Begin with the line containing "simpl. rewrite bind_unfold." and copy each line exactly through the last line of the entries, inclusive.
=======
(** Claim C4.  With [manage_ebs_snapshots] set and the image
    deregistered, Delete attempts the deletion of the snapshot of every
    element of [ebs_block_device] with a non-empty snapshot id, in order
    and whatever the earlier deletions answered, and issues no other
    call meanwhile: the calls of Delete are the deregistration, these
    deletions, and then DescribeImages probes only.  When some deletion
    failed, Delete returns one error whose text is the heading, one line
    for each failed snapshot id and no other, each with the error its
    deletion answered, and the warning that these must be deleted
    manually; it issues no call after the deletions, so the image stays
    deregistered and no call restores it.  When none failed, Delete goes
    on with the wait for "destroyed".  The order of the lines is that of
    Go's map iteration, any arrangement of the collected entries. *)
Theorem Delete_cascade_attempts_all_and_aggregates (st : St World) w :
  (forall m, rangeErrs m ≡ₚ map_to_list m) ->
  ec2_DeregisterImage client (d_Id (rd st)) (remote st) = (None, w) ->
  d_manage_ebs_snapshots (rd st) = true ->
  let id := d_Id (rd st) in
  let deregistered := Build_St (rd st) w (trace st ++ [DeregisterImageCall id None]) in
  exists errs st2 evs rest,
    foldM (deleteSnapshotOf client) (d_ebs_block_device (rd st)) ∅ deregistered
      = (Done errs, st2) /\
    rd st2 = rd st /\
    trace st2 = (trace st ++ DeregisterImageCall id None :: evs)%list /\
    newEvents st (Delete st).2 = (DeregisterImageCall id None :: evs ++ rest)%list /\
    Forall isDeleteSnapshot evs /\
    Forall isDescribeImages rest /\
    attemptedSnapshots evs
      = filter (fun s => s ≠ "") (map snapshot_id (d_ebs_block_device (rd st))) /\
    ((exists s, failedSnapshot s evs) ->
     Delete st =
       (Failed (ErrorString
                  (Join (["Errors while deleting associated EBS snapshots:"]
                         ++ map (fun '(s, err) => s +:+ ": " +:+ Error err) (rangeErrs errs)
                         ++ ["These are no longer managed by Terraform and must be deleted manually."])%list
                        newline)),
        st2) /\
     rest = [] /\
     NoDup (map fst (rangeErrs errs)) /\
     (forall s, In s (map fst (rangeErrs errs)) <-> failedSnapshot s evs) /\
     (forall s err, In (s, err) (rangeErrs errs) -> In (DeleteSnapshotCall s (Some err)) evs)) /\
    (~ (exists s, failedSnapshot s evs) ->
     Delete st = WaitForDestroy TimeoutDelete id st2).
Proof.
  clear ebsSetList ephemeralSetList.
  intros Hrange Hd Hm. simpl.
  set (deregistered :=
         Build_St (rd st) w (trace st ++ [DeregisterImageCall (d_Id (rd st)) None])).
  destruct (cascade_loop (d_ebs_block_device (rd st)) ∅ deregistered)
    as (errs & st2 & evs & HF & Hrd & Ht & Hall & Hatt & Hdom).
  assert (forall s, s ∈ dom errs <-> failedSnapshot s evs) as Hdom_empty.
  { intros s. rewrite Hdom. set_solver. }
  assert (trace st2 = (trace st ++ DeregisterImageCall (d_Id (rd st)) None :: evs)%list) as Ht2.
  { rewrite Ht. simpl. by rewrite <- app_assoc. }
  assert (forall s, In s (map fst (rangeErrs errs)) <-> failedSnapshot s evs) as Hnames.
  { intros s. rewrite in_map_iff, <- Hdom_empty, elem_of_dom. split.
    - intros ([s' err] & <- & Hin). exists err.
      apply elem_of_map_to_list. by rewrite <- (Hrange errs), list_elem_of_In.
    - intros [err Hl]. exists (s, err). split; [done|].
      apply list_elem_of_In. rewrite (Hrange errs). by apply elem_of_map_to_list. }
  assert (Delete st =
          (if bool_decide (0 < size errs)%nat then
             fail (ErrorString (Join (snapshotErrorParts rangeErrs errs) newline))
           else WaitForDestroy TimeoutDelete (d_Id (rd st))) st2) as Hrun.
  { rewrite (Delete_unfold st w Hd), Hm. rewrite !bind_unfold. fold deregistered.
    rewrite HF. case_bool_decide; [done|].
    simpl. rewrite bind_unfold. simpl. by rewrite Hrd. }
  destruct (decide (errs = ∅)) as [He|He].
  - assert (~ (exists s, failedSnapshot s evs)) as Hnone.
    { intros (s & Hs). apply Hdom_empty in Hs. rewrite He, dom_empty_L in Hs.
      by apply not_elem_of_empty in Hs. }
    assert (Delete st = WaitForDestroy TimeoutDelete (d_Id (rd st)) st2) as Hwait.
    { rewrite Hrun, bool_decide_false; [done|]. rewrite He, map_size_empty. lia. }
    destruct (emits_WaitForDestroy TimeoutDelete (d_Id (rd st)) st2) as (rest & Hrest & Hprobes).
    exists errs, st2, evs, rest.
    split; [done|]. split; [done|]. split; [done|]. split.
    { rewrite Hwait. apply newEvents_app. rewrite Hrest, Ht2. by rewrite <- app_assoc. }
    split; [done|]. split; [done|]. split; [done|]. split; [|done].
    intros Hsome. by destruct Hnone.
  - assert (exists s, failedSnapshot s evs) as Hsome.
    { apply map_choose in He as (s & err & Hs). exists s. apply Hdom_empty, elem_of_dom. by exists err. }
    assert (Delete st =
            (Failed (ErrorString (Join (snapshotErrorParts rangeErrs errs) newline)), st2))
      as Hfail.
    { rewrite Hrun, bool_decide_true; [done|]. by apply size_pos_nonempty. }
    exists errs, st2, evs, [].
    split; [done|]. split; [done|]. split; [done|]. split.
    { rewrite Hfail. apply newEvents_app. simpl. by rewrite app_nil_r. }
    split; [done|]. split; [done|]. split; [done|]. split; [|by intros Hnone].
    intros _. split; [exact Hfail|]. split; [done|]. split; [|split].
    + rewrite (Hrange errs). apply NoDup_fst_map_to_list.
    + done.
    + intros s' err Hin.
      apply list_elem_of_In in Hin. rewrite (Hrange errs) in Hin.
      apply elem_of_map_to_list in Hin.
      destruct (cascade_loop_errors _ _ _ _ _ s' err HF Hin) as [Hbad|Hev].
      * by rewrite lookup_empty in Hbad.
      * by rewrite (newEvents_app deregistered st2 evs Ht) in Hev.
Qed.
=======
▶ **Response**
    simpl. rewrite bind_unfold. simpl. by rewrite Hrd. }
  destruct (decide (errs = ∅)) as [He|He].
  - assert (~ (exists s, failedSnapshot s evs)) as Hnone.
    { intros (s & Hs). apply Hdom_empty in Hs. rewrite He, dom_empty_L in Hs.
      by apply not_elem_of_empty in Hs. }
    assert (Delete st = WaitForDestroy TimeoutDelete (d_Id (rd st)) st2) as Hwait.
    { rewrite Hrun, bool_decide_false; [done|]. rewrite He, map_size_empty. lia. }
    destruct (emits_WaitForDestroy TimeoutDelete (d_Id (rd st)) st2) as (rest & Hrest & Hprobes).
    exists errs, st2, evs, rest.
    split; [done|]. split; [done|]. split; [done|]. split.
    { rewrite Hwait. apply newEvents_app. rewrite Hrest, Ht2. by rewrite <- app_assoc. }
    split; [done|]. split; [done|]. split; [done|]. split; [|done].
    intros Hsome. by destruct Hnone.
  - assert (exists s, failedSnapshot s evs) as Hsome.
    { apply map_choose in He as (s & err & Hs). exists s. apply Hdom_empty, elem_of_dom. by exists err. }
    assert (Delete st =
            (Failed (ErrorString (Join (snapshotErrorParts rangeErrs errs) newline)), st2))
      as Hfail.
    { rewrite Hrun, bool_decide_true; [done|]. by apply size_pos_nonempty. }
    exists errs, st2, evs, [].
    split; [done|]. split; [done|]. split; [done|]. split.
    { rewrite Hfail. apply newEvents_app. simpl. by rewrite app_nil_r. }
    split; [done|]. split; [done|]. split; [done|]. split; [|by intros Hnone].
    intros _. split; [exact Hfail|]. split; [done|]. split; [|split].
    + rewrite (Hrange errs). apply NoDup_fst_map_to_list.
    + done.
    + intros s' err Hin.
      apply list_elem_of_In in Hin. rewrite (Hrange errs) in Hin.
      apply elem_of_map_to_list in Hin.
      destruct (cascade_loop_errors _ _ _ _ _ s' err HF Hin) as [Hbad|Hev].
      * by rewrite lookup_empty in Hbad.
      * by rewrite (newEvents_app deregistered st2 evs Ht) in Hev.
Qed.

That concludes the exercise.